> **Information shown**:
(* ===== verification/WpaIe.v ===== *)
(** * The WPA and RSN elements of the authenticator

    [src/ap/wpa_auth_ie.c]: the elements the access point sends, the check of the
    element of a station that associates, and the KDEs of EAPOL-Key frames. The
    PMKSA caches are those of [Pmksa], the parsers of elements those of [WpaCommon];
    fast transition, SAE and test options are compiled out in the modelled build. *)

From Stdlib Require Import ZArith Lia Strings.String.
From stdpp Require Import base option list numbers decidable relations.
From S2P Require Import Prelude CLib Common Reltime Eloop WpaCommon WpaKeys Pmksa.
Local Open Scope Z_scope.

Definition RSN_NUM_REPLAY_COUNTERS_16 : Z := 3.
Definition WPA_CAPABILITY_PREAUTH := BIT 0.
Definition WPA_CAPABILITY_MFPR := BIT 6.
Definition WPA_CAPABILITY_MFPC := BIT 7.
Definition WPA_CAPABILITY_PEERKEY_ENABLED := BIT 9.
Definition RSN_KEY_DATA_GROUPKEY := RSN_SELECTOR 0x00 0x0f 0xac 1.
Definition RSN_KEY_DATA_MAC_ADDR := RSN_SELECTOR 0x00 0x0f 0xac 3.
Definition RSN_KEY_DATA_PMKID := RSN_SELECTOR 0x00 0x0f 0xac 4.
Definition RSN_KEY_DATA_SMK := RSN_SELECTOR 0x00 0x0f 0xac 5.
Definition RSN_KEY_DATA_NONCE := RSN_SELECTOR 0x00 0x0f 0xac 6.
Definition RSN_KEY_DATA_LIFETIME := RSN_SELECTOR 0x00 0x0f 0xac 7.
Definition RSN_KEY_DATA_ERROR := RSN_SELECTOR 0x00 0x0f 0xac 8.
Definition RSN_KEY_DATA_IGTK := RSN_SELECTOR 0x00 0x0f 0xac 9.

Inductive mfp_options : Set :=
| NO_MGMT_FRAME_PROTECTION | MGMT_FRAME_PROTECTION_OPTIONAL | MGMT_FRAME_PROTECTION_REQUIRED.

#[export] Instance mfp_options_eq_dec : EqDecision mfp_options.
Proof. solve_decision. Defined.

(** [struct wpa_auth_config], without what other builds add and fields nobody reads *)
Record wpa_auth_config := mk_conf {
  conf_wpa : Z;
  conf_key_mgmt : Z;
  wpa_pairwise : Z;
  wpa_group : Z;
  wpa_group_rekey : Z;
  wpa_strict_rekey : bool;
  wpa_gmk_rekey : Z;
  wpa_ptk_rekey : Z;
  rsn_pairwise : Z;
  rsn_preauth : bool;
  eapol_version : Z;
  peerkey : bool;
  wmm_enabled : bool;
  disable_pmksa_caching : bool;
  okc : bool;
  tx_status : bool;
  ieee80211w : mfp_options;
  group_mgmt_cipher : Z;
  disable_gtk : bool }.

(** ** Writing *)

(** Storing octets at [pos] in a buffer of [len] octets, of which [acc] is written *)
Definition put_octets (len : Z) (d acc : bytes) : outcome bytes :=
  _ ← guard_ub OutOfBounds (bool_decide (zlen acc + zlen d ≤ len));
  Ok (acc ++ d).

(** A counted list of suites; an empty one is an error. The count is stored once the
    suites are, in the place kept for it. *)
Definition put_suites (len : Z) (l : list Z) (acc : bytes) : outcome (option bytes) :=
  if decide (l = []) then Ok None
  else acc ← put_octets len (WPA_PUT_LE16 (zlen l) ++ suites_octets l) acc; Ok (Some acc).

(** Going on unless an error was returned *)
Definition and_then (m : outcome (option bytes)) (f : bytes → outcome (option bytes)) : outcome (option bytes) :=
  r ← m;
  match r with Some acc => f acc | None => Ok None end.

(** [hdr->len = (pos - buf) - 2] *)
Definition set_len (acc : bytes) : outcome (option bytes) := Ok (Some (<[1%nat := u8 (zlen acc - 2)]> acc)).

Definition wpa_akm_suites (akm : Z) : list Z :=
  suite_if akm WPA_KEY_MGMT_IEEE8021X WPA_AUTH_KEY_MGMT_UNSPEC_802_1X ++
  suite_if akm WPA_KEY_MGMT_PSK WPA_AUTH_KEY_MGMT_PSK_OVER_802_1X.

(** The octets written; [None] for the error *)
Definition wpa_write_wpa_ie (conf : wpa_auth_config) (len : Z) : outcome (option bytes) :=
  acc ← put_octets len ([WLAN_EID_VENDOR_SPECIFIC; 0] ++ RSN_SELECTOR_PUT WPA_OUI_TYPE ++ WPA_PUT_LE16 WPA_VERSION) [];
  let suite := wpa_cipher_to_suite WPA_PROTO_WPA (wpa_group conf) in
  if decide (suite = 0) then Ok None
  else
    acc ← put_octets len (RSN_SELECTOR_PUT suite) acc;
    and_then (put_suites len (wpa_cipher_put_suites (wpa_pairwise conf)) acc) (λ acc,
    and_then (put_suites len (wpa_akm_suites (conf_key_mgmt conf)) acc) set_len).

Definition rsn_akm_suites (akm : Z) : list Z :=
  suite_if akm WPA_KEY_MGMT_IEEE8021X RSN_AUTH_KEY_MGMT_UNSPEC_802_1X ++
  suite_if akm WPA_KEY_MGMT_PSK RSN_AUTH_KEY_MGMT_PSK_OVER_802_1X ++
  suite_if akm WPA_KEY_MGMT_IEEE8021X_SHA256 RSN_AUTH_KEY_MGMT_802_1X_SHA256 ++
  suite_if akm WPA_KEY_MGMT_PSK_SHA256 RSN_AUTH_KEY_MGMT_PSK_SHA256 ++
  suite_if akm WPA_KEY_MGMT_IEEE8021X_SUITE_B RSN_AUTH_KEY_MGMT_802_1X_SUITE_B ++
  suite_if akm WPA_KEY_MGMT_IEEE8021X_SUITE_B_192 RSN_AUTH_KEY_MGMT_802_1X_SUITE_B_192.

Definition flag_if (b : bool) (v : Z) : Z := if b then v else 0.

(** The capabilities of [conf->ieee80211w] *)
Definition mfp_capab (conf : wpa_auth_config) : Z :=
  match ieee80211w conf with
  | NO_MGMT_FRAME_PROTECTION => 0
  | MGMT_FRAME_PROTECTION_OPTIONAL => WPA_CAPABILITY_MFPC
  | MGMT_FRAME_PROTECTION_REQUIRED => Z.lor WPA_CAPABILITY_MFPC WPA_CAPABILITY_MFPR
  end.

Definition rsn_capab (conf : wpa_auth_config) : Z :=
  Z.lor (Z.lor (Z.lor (flag_if (rsn_preauth conf) WPA_CAPABILITY_PREAUTH)
                      (flag_if (peerkey conf) WPA_CAPABILITY_PEERKEY_ENABLED))
               (flag_if (wmm_enabled conf) (Z.shiftl RSN_NUM_REPLAY_COUNTERS_16 2)))
        (mfp_capab conf).

Definition put_pmkid (len : Z) (pmkid : option bytes) (acc : bytes) : outcome (option bytes) :=
  match pmkid with
  | None => Ok (Some acc)
  | Some p =>
    if decide (2 + PMKID_LEN > len - zlen acc) then Ok None
    else acc ← put_octets len (WPA_PUT_LE16 1 ++ p) acc; Ok (Some acc)
  end.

> **Your objective**:
If a line in the entries above contains "zlen", report it.

> **Solution for this task**:
  _ ← guard_ub OutOfBounds (bool_decide (zlen acc + zlen d ≤ len));
  else acc ← put_octets len (WPA_PUT_LE16 (zlen l) ++ suites_octets l) acc; Ok (Some acc).
Definition set_len (acc : bytes) : outcome (option bytes) := Ok (Some (<[1%nat := u8 (zlen acc - 2)]> acc)).
    if decide (2 + PMKID_LEN > len - zlen acc) then Ok None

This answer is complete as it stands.